I'm curios and, frustratingly, Canon's documentation doesn't make things clear.  I always take my photos in RAW mode and use Adobe Lightroom to edit.  It seems clear that "auto-lighting optimizar" only applies to the CANON generated jpeg image and is thus irrelevent in Lightroom.  It seems like the Lens aberration correction settings also only apply to CANON generated jpeg and are also irrelevent in Lightroom. 

 

I'm confused about many of the other settings though.  Long exposure noise reduction?  High IS speed noise reduction?  Highlight tone priority?  Are any of these settings of any use when taking RAW photos only?  Do the do anything to alter the RAW file, or are they only applied in the "develop" phase when creating a jpeg?

11 REPLIES 11

acr.jpg

 

Open in ACR. Do your edits. PS makes this tag file that is totally seperate from the CR2 so the Raw data is not touched and nothing is ever lost. 

file.jpg

 

 

Photoshop for whatever further edits.

 

ps.jpg

 

  Later, when you save it as a PSD all the original Raw data you had if you do nondestructive edits is still there. Perhaps you are doing your edits destructively.
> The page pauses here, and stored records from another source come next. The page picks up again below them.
(** [c.isspace()] for a code point, the characters that [str.strip()] and
    [str.split()] treat as whitespace. *)
Definition isspace (c : N) : bool :=
  ((9 <=? c) && (c <=? 13) || (28 <=? c) && (c <=? 32)
   || (c =? 0x85) || (c =? 0xA0) || (c =? 0x1680)
   || (0x2000 <=? c) && (c <=? 0x200A)
   || (c =? 0x2028) || (c =? 0x2029) || (c =? 0x202F) || (c =? 0x205F)
   || (c =? 0x3000))%N.

(** [s.strip()] *)
Definition strip_ws (s : str) : str := Py.strip_by isspace s.
(** [s.split()] *)
Definition split_ws (s : str) : list str := Py.fields isspace [] s.

(** Truth value of a sequence: [not s] holds of the empty one only. *)
Definition truthy {A} (s : list A) : bool :=
  match s with [] => false | _ => true end.

Definition byte_of_N (n : N) : byte := default x00 (Byte.of_N n).

Module Utf8.

Definition is_cont (n : N) : bool := ((0x80 <=? n) && (n <=? 0xBF))%N.

(** The well-formed two, three and four byte sequences (overlong forms,
    surrogates and values above U+10FFFF are not well formed). *)
Definition ok2 (n1 n2 : N) : bool :=
  ((0xC2 <=? n1) && (n1 <=? 0xDF))%N && is_cont n2.

Definition ok3 (n1 n2 n3 : N) : bool :=
  ((0xE0 <=? n1) && (n1 <=? 0xEF))%N && is_cont n2 && is_cont n3
  && negb ((n1 =? 0xE0) && (n2 <? 0xA0))%N
  && negb ((n1 =? 0xED) && (0xA0 <=? n2))%N.

Definition ok4 (n1 n2 n3 n4 : N) : bool :=
  ((0xF0 <=? n1) && (n1 <=? 0xF4))%N && is_cont n2 && is_cont n3 && is_cont n4
  && negb ((n1 =? 0xF0) && (n2 <? 0x90))%N
  && negb ((n1 =? 0xF4) && (0x90 <=? n2))%N.

Definition cp2 (n1 n2 : N) : N := ((n1 - 0xC0) * 64 + (n2 - 0x80))%N.
Definition cp3 (n1 n2 n3 : N) : N :=
  ((n1 - 0xE0) * 4096 + (n2 - 0x80) * 64 + (n3 - 0x80))%N.
Definition cp4 (n1 n2 n3 n4 : N) : N :=
  ((n1 - 0xF0) * 262144 + (n2 - 0x80) * 4096 + (n3 - 0x80) * 64 + (n4 - 0x80))%N.

(** [bs.decode('utf-8', errors='ignore')]: a well-formed sequence yields
    its code point; any other byte is dropped and decoding resumes at the
    next byte. *)
Fixpoint decode_ignore (bs : bytes) : str :=
  match bs with
  | [] => []
  | b1 :: r1 =>
      let n1 := Byte.to_N b1 in
      if (n1 <? 0x80)%N then n1 :: decode_ignore r1 else
      match r1 with
      | [] => decode_ignore r1
      | b2 :: r2 =>
          let n2 := Byte.to_N b2 in
          if ok2 n1 n2 then cp2 n1 n2 :: decode_ignore r2 else
          match r2 with
          | [] => decode_ignore r1
          | b3 :: r3 =>
              let n3 := Byte.to_N b3 in
              if ok3 n1 n2 n3 then cp3 n1 n2 n3 :: decode_ignore r3 else
              match r3 with
              | [] => decode_ignore r1
              | b4 :: r4 =>
                  let n4 := Byte.to_N b4 in
                  if ok4 n1 n2 n3 n4 then cp4 n1 n2 n3 n4 :: decode_ignore r4
                  else decode_ignore r1
              end
          end
      end
  end.

(** [bs.decode()]: strict, [None] ([UnicodeDecodeError]) at the first byte
    that starts no well-formed sequence. *)
Fixpoint decode (bs : bytes) : option str :=
  match bs with
  | [] => Some []
  | b1 :: r1 =>
      let n1 := Byte.to_N b1 in
      if (n1 <? 0x80)%N then cons n1 <$> decode r1 else
      match r1 with
      | [] => None
      | b2 :: r2 =>
          let n2 := Byte.to_N b2 in
          if ok2 n1 n2 then cons (cp2 n1 n2) <$> decode r2 else
          match r2 with
          | [] => None
          | b3 :: r3 =>
              let n3 := Byte.to_N b3 in
              if ok3 n1 n2 n3 then cons (cp3 n1 n2 n3) <$> decode r3 else
              match r3 with
              | [] => None
              | b4 :: r4 =>
                  let n4 := Byte.to_N b4 in
                  if ok4 n1 n2 n3 n4 then cons (cp4 n1 n2 n3 n4) <$> decode r4
                  else None
              end
          end
      end
  end.

(** The UTF-8 form of one code point; a surrogate or a value above
    U+10FFFF has none ([UnicodeEncodeError]). *)
Definition encode_cp (c : N) : option bytes :=
  if (c <? 0x80)%N then Some [byte_of_N c]
  else if (c <? 0x800)%N then
    Some [byte_of_N (0xC0 + c / 64); byte_of_N (0x80 + c mod 64)]
  else if (c <? 0x10000)%N then
    if ((0xD800 <=? c) && (c <=? 0xDFFF))%N then None
    else Some [byte_of_N (0xE0 + c / 4096); byte_of_N (0x80 + (c / 64) mod 64);
               byte_of_N (0x80 + c mod 64)]
  else if (c <? 0x110000)%N then
    Some [byte_of_N (0xF0 + c / 262144); byte_of_N (0x80 + (c / 4096) mod 64);
          byte_of_N (0x80 + (c / 64) mod 64); byte_of_N (0x80 + c mod 64)]
  else None.

(** [s.encode()] *)
Fixpoint encode (s : str) : option bytes :=
  match s with
  | [] => Some []
  | c :: s' =>
      match encode_cp c, encode s' with
      | Some bs, Some rest => Some (bs ++ rest)
      | _, _ => None
      end
  end.
(** * Market-data collector: a shallow embedding of [main.cpp]

    The program spawns five worker threads.  Each worker draws two random
    doubles, wraps them in a [BondMarketData] and an [InterestRateMarketData]
    object and, holding one shared mutex, appends both to a
    [DataProcessor<MarketData>].  The driver joins the workers, calls
    [processAll] and returns 0.

    - Part 1 embeds the class hierarchy and the [DataProcessor<T>] template
      as pure functions over an explicit trace of observable events.
    - Part 2 embeds [simulateMarketData] and [main] as an interleaving
      transition system with one program counter per thread.
    - Part 3 proves what [processAll] does on a given collector.
    - Part 4 proves, by an invariant of the transition system, what the
      collector looks like when the workers have been joined. *)

From Stdlib Require Import Floats.PrimFloat.
From stdpp Require Import base tactics option numbers list strings relations.
(** * The social façade and the coordination HTTP server

    A shallow embedding of [src/services/social/index.ts] (the
    [SocialService] class) and of the Express server that follows it in
    the same source file ([createServer]), together with the properties
    the specification states about them.

    The two components only wire collaborators together, so the
    embedding is a small state-and-exception monad over an abstract
    outside world.  Every call made on a collaborator, every log line and
    every HTTP response is appended to a trace, which is what the
    theorems talk about. *)

From Stdlib Require Import String Ascii List Bool Arith Floats DecimalString Lia.
Import ListNotations.
Open Scope string_scope.

Set Implicit Arguments.
#[local] Set Warnings "-register-all".

(** ** JavaScript primitives *)

Module Js.

(** A JavaScript [number] is an IEEE 754 binary64 value. *)
Definition number := float.

(** [!!s] on a string: only the empty string is falsy. *)
Definition truthy_string (s : string) : bool := negb (s =? "").

(** [!!x] on a number: [0], [-0] and [NaN] are falsy. *)
Definition truthy_number (x : number) : bool :=
  negb (PrimFloat.eqb x 0%float || PrimFloat.is_nan x).

(** [!!v] where [v] is [undefined] or a string. *)
Definition truthy_opt_string (v : option string) : bool :=
  match v with
  | Some s => truthy_string s
  | None => false
  end.

(** [a || b] where both operands are [undefined] or a string. *)
Definition or_string (a b : option string) : option string :=
  if truthy_opt_string a then a else b.

(** [a || d] where [d] is a string literal, so the result is a string. *)
Definition or_literal (a : option string) (d : string) : string :=
  match a with
  | Some s => if truthy_string s then s else d
  | None => d
  end.

(** [a || d] where [a] is [undefined] or a number. *)
Definition or_number (a : option number) (d : number) : number :=
  match a with
  | Some x => if truthy_number x then x else d
  | None => d
  end.

(** [a ?? d]. *)
Definition nullish {A : Type} (a : option A) (d : A) : A :=
  match a with
  | Some x => x
  | None => d
  end.

(** [String.prototype.toLowerCase], on the ASCII range.  Strings are
    sequences of bytes; a byte outside [A-Z] is left alone.  No
    character outside ASCII lowercases to one of the letters of
    [twitter] or [discord], so the comparison made by [sendMessage]
    is the one the engine makes. *)
Definition lower_ascii (c : ascii) : ascii :=
  let n := nat_of_ascii c in
  if ((65 <=? n) && (n <=? 90))%nat then ascii_of_nat (n + 32) else c.

Fixpoint toLowerCase (s : string) : string :=
  match s with
  | EmptyString => EmptyString
  | String c rest => String (lower_ascii c) (toLowerCase rest)
  end.

(** The values a JSON body or a coordination record can hold. *)
Inductive Value : Type :=
| Undefined
| Null
| Boolean (b : bool)
| Number (x : number)
| Str (s : string)
| Array (items : list Value)
| Object (props : list (string * Value)).

(** [obj.key] on an object literal: the first binding of [key], or
    [undefined]. *)
Fixpoint own_property (props : list (string * Value)) (key : string) : Value :=
  match props with
  | [] => Undefined
  | (k, v) :: rest => if k =? key then v else own_property rest key
  end.

(** What a thrown or rejected value can be.  [Error] is an error object
    created by this module with [new Error(message)]; [TypeError] is the
    engine's own error when [undefined] or [null] is destructured;
    [External] is whatever a collaborator threw or rejected with. *)
Inductive Thrown (F : Type) : Type :=
| Error (message : string)
| TypeError
| External (e : F).
Arguments Error {F} message.
Arguments TypeError {F}.
Arguments External {F} e.

(** The state of a promise once the event loop has run as far as it
    can: fulfilled, rejected, or never settled. *)
Inductive Promise (E A : Type) : Type :=
| Fulfilled (a : A)
| Rejected (e : E)
| Pending.
Arguments Fulfilled {E A} a.
Arguments Rejected {E A} e.
Arguments Pending {E A}.

(** [Promise.all]: rejected as soon as one entry is rejected, fulfilled
    when every entry is, pending otherwise.  With several rejected
    entries the one that settles first wins; at both call sites of this
    module every entry but the last is already settled when
    [Promise.all] subscribes, so that is the first in list order. *)
Fixpoint first_rejection {E A : Type} (ps : list (Promise E A)) : option E :=
  match ps with
  | [] => None
  | Rejected e :: _ => Some e
  | _ :: rest => first_rejection rest
  end.

Fixpoint all_fulfilled {E A : Type} (ps : list (Promise E A)) : option (list A) :=
  match ps with
  | [] => Some []
  | Fulfilled a :: rest =>
      match all_fulfilled rest with
      | Some vs => Some (a :: vs)
      | None => None
      end
  | _ :: _ => None
  end.

Definition Promise_all {E A : Type} (ps : list (Promise E A)) : Promise E (list A) :=
  match first_rejection ps with
  | Some e => Rejected e
  | None =>
      match all_fulfilled ps with
      | Some vs => Fulfilled vs
      | None => Pending
      end
  end.

(** What calling a collaborator's method gives: it throws before
    returning, or it returns a promise. *)
Inductive Outcome (F A : Type) : Type :=
| Threw (e : F)
| Returned (p : Promise F A).
Arguments Threw {F A} e.
Arguments Returned {F A} p.

End Js.

Import Js.

(** ** Configuration (the [SocialConfig] interface) *)

Record DiscordConfig : Type := {
  token : string;
  guildId : string
}.

Record ContentRules : Type := {
  maxEmojis : number;
  maxHashtags : number;
  minInterval : number
}.

Record TwitterConfig : Type := {
  oauthClientId : string;
  oauthClientSecret : string;
  apiKey : string;
  apiSecret : string;
  accessToken : string;
  accessSecret : string;
  bearerToken : string;
  mockMode : option bool;
  maxRetries : option number;
  retryDelay : option number;
  contentRules : option ContentRules
}.

Record HeliusConfig : Type := {
  helius_apiKey : string
}.

Record RedisConfig : Type := {
  host : option string;
  port : option number;
  password : option string
}.

Record SocialConfig (AI : Type) : Type := {
  services_ai : AI;
  discord : option DiscordConfig;
  twitter : option TwitterConfig;
  helius : option HeliusConfig;
  redis : option RedisConfig
}.

Record SocialMetrics : Type := {
  followers : number;
  engagement : number;
  activity : string
}.

(** ** What the constructor hands to the collaborators *)

Record RedisOptions : Type := {
  ro_host : string;
  ro_port : number;
  ro_password : string;
  ro_keyPrefix : string;
  ro_enableCircuitBreaker : bool
}.

Record TokenProviderOptions : Type := {
  tpo_apiKey : string
}.

Record RpcConnection : Type := {
  rpc_url : string;
  rpc_walletPublicKey : string
}.

Record JupiterOptions : Type := {
  jo_redis : RedisOptions;
  jo_rpcConnection : RpcConnection
}.

Record MarketDataConfig : Type := {
  heliusApiKey : string;
  updateInterval : number;
  volatilityThreshold : number
}.

Record TwitterOptions : Type := {
  to_apiKey : string;
  to_apiSecret : string;
  to_accessToken : string;
  to_accessSecret : string;
  to_bearerToken : string;
  to_mockMode : bool;
  to_maxRetries : number;
  to_retryDelay : number;
  to_baseUrl : string;
  to_contentRules : ContentRules;
  to_oauthClientId : string;
  to_oauthClientSecret : string;
  to_marketDataConfig : MarketDataConfig;
  to_tokenAddresses : list string
}.

Record DiscordOptions (AI : Type) : Type := {
  do_token : string;
  do_guildId : string;
  do_aiService : AI
}.

(** ** The collaborators

    None of the imported classes is part of this source file.  They are
    taken as parameters: a type of objects for each class, and for each
    constructor or method used here a function of the outside world.  A
    constructor throws or returns an object; an asynchronous method
    throws or returns a promise. *)

Definition Ctor (W F A : Type) : Type := W -> (F + A) * W.
Definition Method (W F A : Type) : Type := W -> Outcome F A * W.

Record Collaborators : Type := {
  World : Type;
  Foreign : Type;
  AI : Type;
  RedisCacheService : Type;
  Connection : Type;
  PublicKey : Type;
  WalletProvider : Type;
  TokenProvider : Type;
  JupiterPriceV2Service : Type;
  MarketDataProcessor : Type;
  TwitterService : Type;
  DiscordService : Type;
  (* process.env and the global parseInt *)
  env : string -> option string;
  parseInt : string -> number;
  (* constructors *)
  new_RedisCacheService : RedisOptions -> Ctor World Foreign RedisCacheService;
  new_Connection : string -> Ctor World Foreign Connection;
  new_PublicKey : string -> Ctor World Foreign PublicKey;
  new_WalletProvider : Connection -> PublicKey -> Ctor World Foreign WalletProvider;
  new_TokenProvider :
    string -> WalletProvider -> RedisCacheService -> TokenProviderOptions ->
    Ctor World Foreign TokenProvider;
  new_JupiterPriceV2Service :
    JupiterOptions -> TokenProvider -> RedisCacheService ->
    Ctor World Foreign JupiterPriceV2Service;
  new_MarketDataProcessor :
    string -> string -> option string -> Ctor World Foreign MarketDataProcessor;
  new_TwitterService :
    TwitterOptions -> AI -> MarketDataProcessor -> Ctor World Foreign TwitterService;
  new_DiscordService : DiscordOptions AI -> Ctor World Foreign DiscordService;
  (* platform clients *)
  twitter_initialize : TwitterService -> Method World Foreign unit;
  tweet : TwitterService -> string -> option string -> Method World Foreign unit;
  discord_sendMessage : DiscordService -> string -> string -> Method World Foreign unit;
  (* AgentCoordinationService.getInstance() *)
  registerAgent : Value -> Method World Foreign Value;
  updateTaskStatus : string -> Value -> Value -> Method World Foreign unit
}.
I urge you to avoid that if you are.  The data is lost but only in the PSD not the original CR2 file.  If you decide everything you did was totally wrong all you have to do is open up the CR2 in ACR once again and start over.

 

What am I not getting? 

 

 

EB
EOS 1D, EOS 1D MK IIn, EOS 1D MK III, EOS 1Ds MK III, EOS 1D MK IV and EOS 1DX and many lenses.


@mbs5380 wrote:
Is this what star photographers usually do?  I see a lot of web sites but nobody ever explains the details of how they actually do the editing.
Search for Astrophotography Image Processing Using Modern Raw Converters. Happy reading ^^

 


@mbs5380 wrote:

I suppose I could do all the other edits first and then remove the noise by subtracting the dark frame as the very last step in photoshop.

Dark frame substraction should be done before demosaicing. Why? Check the animated GIF file i posted before. It is better to remove 1 hot pixel before demosaicing than 5 after demosaicing. You can read more about dark frames at RawPedia. RawPedia is kind of a manual for RawTherapee, but even if you don't use RawTherapee you will find helpful information there.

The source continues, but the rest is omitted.